Solutions to Plastic Pollution

It’s hard to imagine what life was like without plastic.  It’s everywhere: covering our food, holding our purchases, protecting our sports stars, rolling along the highway, saving patients in hospitals and floating along our waterways and oceans.

The United Nations Environment Program estimated in 2006 that every square mile of ocean hosts 46,000 pieces of floating plastic.

During a recent team meeting at BrownFlynn, we started brainstorming potential (generally ridiculous) solutions to cleaning up The Great Pacific Garbage Patch.  This Garbage Patch the size of Texas has accumulated in the middle of the Pacific Ocean, where ocean currents push the pieces of (mostly) plastic into a particularly inhospitable whirlpool.  It’s growing in size and every year people find other similar garbage patches around the world’s oceans.

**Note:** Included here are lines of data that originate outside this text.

(* ===== verification/ClientInv.v ===== *)
(** The client's invariant ([src/src/client.rs]): every handler keeps it and returns, on input
    that the transport parser survives; the table of installed addresses stays right, and no
    session is under way to an address whose rule or route is not there. *)
From stdpp Require Import strings.
From S2P Require Import Prelude Util Fips197 Prims Kdf Auth Cipher Crypto Wire AntiReplay Text.
From S2P Require Import Ip Tcp Conv Types World Config Route Iptables Kernel LowerLevel Resources EndpointState EndpointCache.
From S2P Require Import Endpoint EndpointInv EndpointOps FakeTcp Conn Pipeline Session Silence Client ClientKernel.

(** * The endpoint controller, for both kinds of endpoint *)
Definition literal (c : EndpointController) : Prop :=
  ∃ a, ec_spec c = Literal a ∧ ec_current c = a ∧ ec_committed_good c = None ∧ ec_probation c = None.
Definition ep_ok (spec : EndpointSpec) (c : EndpointController) : Prop := ec_spec c = spec ∧ (ep_inv c ∨ literal c).

Lemma current_relay spec c : ep_ok spec c → relay spec (ec_current c).
Proof.
  intros [<- [Hi|(a & Es & Ec & _)]].
  - destruct (ei_spec _ Hi) as (name & port & Es & _). destruct (ei_current _ Hi) as (cur & Ec & [Hv _]).
    unfold relay. rewrite Ec, Es. by exists cur.
  - unfold relay. by rewrite Es.
Qed.
Lemma retained_in c ip : ip ∈ retained_addresses c ↔ current_v4 c = Some ip ∨ ec_committed_good c = Some ip.
Proof.
  unfold retained_addresses. destruct (current_v4 c) as [cur|], (ec_committed_good c) as [good|]; [case_bool_decide as Hb| | |];
    rewrite ?elem_of_app, ?list_elem_of_singleton in *.
  - split; [by intros ->; left|]. intros [[= ->]|[= ->]]; done.
  - split; [intros [->| ->]; auto|]. intros [[= ->]|[= ->]]; auto.
  - split; [by intros ->; left|]. by intros [[= ->]|].
  - cbn. rewrite bool_decide_false by apply not_elem_of_nil. cbn. rewrite list_elem_of_singleton. split; [by intros ->; right|]. by intros [|[= ->]].
  - split; [by intros ?%elem_of_nil|by intros [|]].
Qed.
Lemma retained_relay spec c ip : ep_ok spec c → ip ∈ retained_addresses c → relay spec (V4 ip, (ec_current c).2).
Proof.
  intros [Es [Hi|(a & El & Ec & Eg & _)]] [Hc|Hg]%retained_in.
  - destruct (current_is c Hi) as (cur & Ev & Ec & _). rewrite Hc in Ev. injection Ev as <-.
    pose proof (current_relay spec c) as Hr. rewrite Ec in *. apply Hr. by split; [|left].
  - destruct (ei_committed _ Hi ip Hg) as [Hv _]. destruct (ei_spec _ Hi) as (name & port & Esp & _).
    destruct (ei_current _ Hi) as (cur & Ec & _). rewrite Ec, <-Es, Esp. cbn. by exists ip.
  - unfold current_v4 in Hc. rewrite Ec in Hc. rewrite <-Es, El, Ec. unfold relay. destruct a as [[o|o] p]; cbn in *; [congruence|done].
  - congruence.
Qed.
Lemma ep_core spec c c' : core c' = core c → ep_ok spec c → ep_ok spec c'.
Proof.
  intros E [Es H]. assert (ec_spec c' = ec_spec c) as Es' by (unfold core in E; congruence). split; [congruence|].
  destruct H as [Hi|(a & E1 & E2 & E3 & E4)]; [left; by eapply inv_core|right]. exists a. unfold core in E. split_and!; congruence.
Qed.

(** What an operation of the controller leaves. *)
Definition ep_step (spec : EndpointSpec) (w : World) (c' : EndpointController) (w' : World) : Prop :=
  ep_ok spec c' ∧ later w w' ∧ env_ok w' ∧ ∃ tr, w_trace w' = w_trace w ++ tr ∧ Forall silent tr.
Lemma moves_step spec c w c' w' : ec_spec c = spec → moves c w c' w' → ep_step spec w c' w'.
Proof.
  intros Es [H1 H2 H3 H4 H5 (tr & E & Ht)]. split_and!; [split; [congruence|by left]|done|done|]. exists tr. split; [done|].
  eapply Forall_impl; [exact Ht|]. by intros [].
Qed.
Lemma quiet_step spec c w w' : ep_ok spec c → env_ok w' → later w w' → w_trace w' = w_trace w → ep_step spec w c w'.
Proof. intros. split_and!; try done. exists []. by rewrite app_nil_r. Qed.

Lemma runs_cycle spec c now reason w : ep_ok spec c → env_ok w →
  runs (on_cycle c now reason) w (λ r w', ep_step spec w r.2 w' ∧
    match r.1 with Some sw => sw_to sw = ec_current r.2 ∧ ep_inv r.2 | None => ec_current r.2 = ec_current c end).
Proof.
  intros [Es [Hi|Hl]] Hw.
  - eapply runs_mono; [by apply runs_on_cycle|]. intros [o c'] w' (Hm & _ & _ & _ & H). split; [by eapply moves_step|]. cbn [fst snd] in *.
    destruct o as [sw|]; [|done]. destruct H as (_ & -> & _). split; [done|]. apply Hm.
  - unfold on_cycle. apply runs_bind, runs_unix; [done|]. intros t w1 _ Hl1 Ht1 Hw1.
    replace (ec_is_dynamic c) with false; [|by destruct Hl as (a & Ea & _); unfold ec_is_dynamic; rewrite Ea]. apply runs_ret. cbn. split; [|done].
    apply quiet_step; [by split; [|right]|done..].
Qed.

(** Only a cycle changes the current address. *)
Definition yields {A} (m : Io A) (Q : A → Prop) : Prop := ∀ w a w', m w = Done (a, w') → Q a.
Lemma yields_ret {A} (a : A) (Q : A → Prop) : Q a → yields (mret a) Q.
Proof. intros H w b w' [= <- _]. done. Qed.
Lemma yields_bind {A B} (m : Io A) (f : A → Io B) (R : A → Prop) (Q : B → Prop) : yields m R → (∀ a, R a → yields (f a) Q) → yields (m ≫= f) Q.
Proof. intros Hm Hf w b w' (a & w1 & E1%Hm & E2)%io_bind_inv. by eapply Hf. Qed.
Lemma yields_any {A} (m : Io A) : yields m (λ _, True).
Proof. done. Qed.
Lemma runs_yields {A} (m : Io A) w (P : A → World → Prop) (Q : A → Prop) : runs m w P → yields m Q → runs m w (λ a w', P a w' ∧ Q a).
Proof. intros (a & w' & E & HP) HQ. exists a, w'. split_and!; [done|done|by eapply HQ]. Qed.
Ltac yields_tac :=
  repeat match goal with
  | |- yields (mret _) _ => apply yields_ret; cbn [fst snd]
  | |- yields (_ ≫= _) _ => eapply yields_bind; [apply yields_any|intros ? _]
  | |- yields (if ?b then _ else _) _ => destruct b
  | |- yields (match ?x with _ => _ end) _ => destruct x
  | |- yields (let _ := _ in _) _ => cbv zeta
  end; try done.
Definition stays_put {A} (c : EndpointController) (r : A * EndpointController) : Prop := ec_current r.2 = ec_current c.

Photo from students.umf.maine.edu/learykp/public.www/

The main problem with this is that the plastic deeply affects ocean habitats and ends up in our own bodies.  The pieces of plastic break down into smaller particles, making them extraordinarily difficult to clean up, and the plastic particles both absorb and release toxic chemicals in the water, making them small pieces of contamination.  Fish eat these plastic particles, mistaking them for plankton, and end up saturated with the toxins that were absorbed in the plastic.  Guess who eats the fish.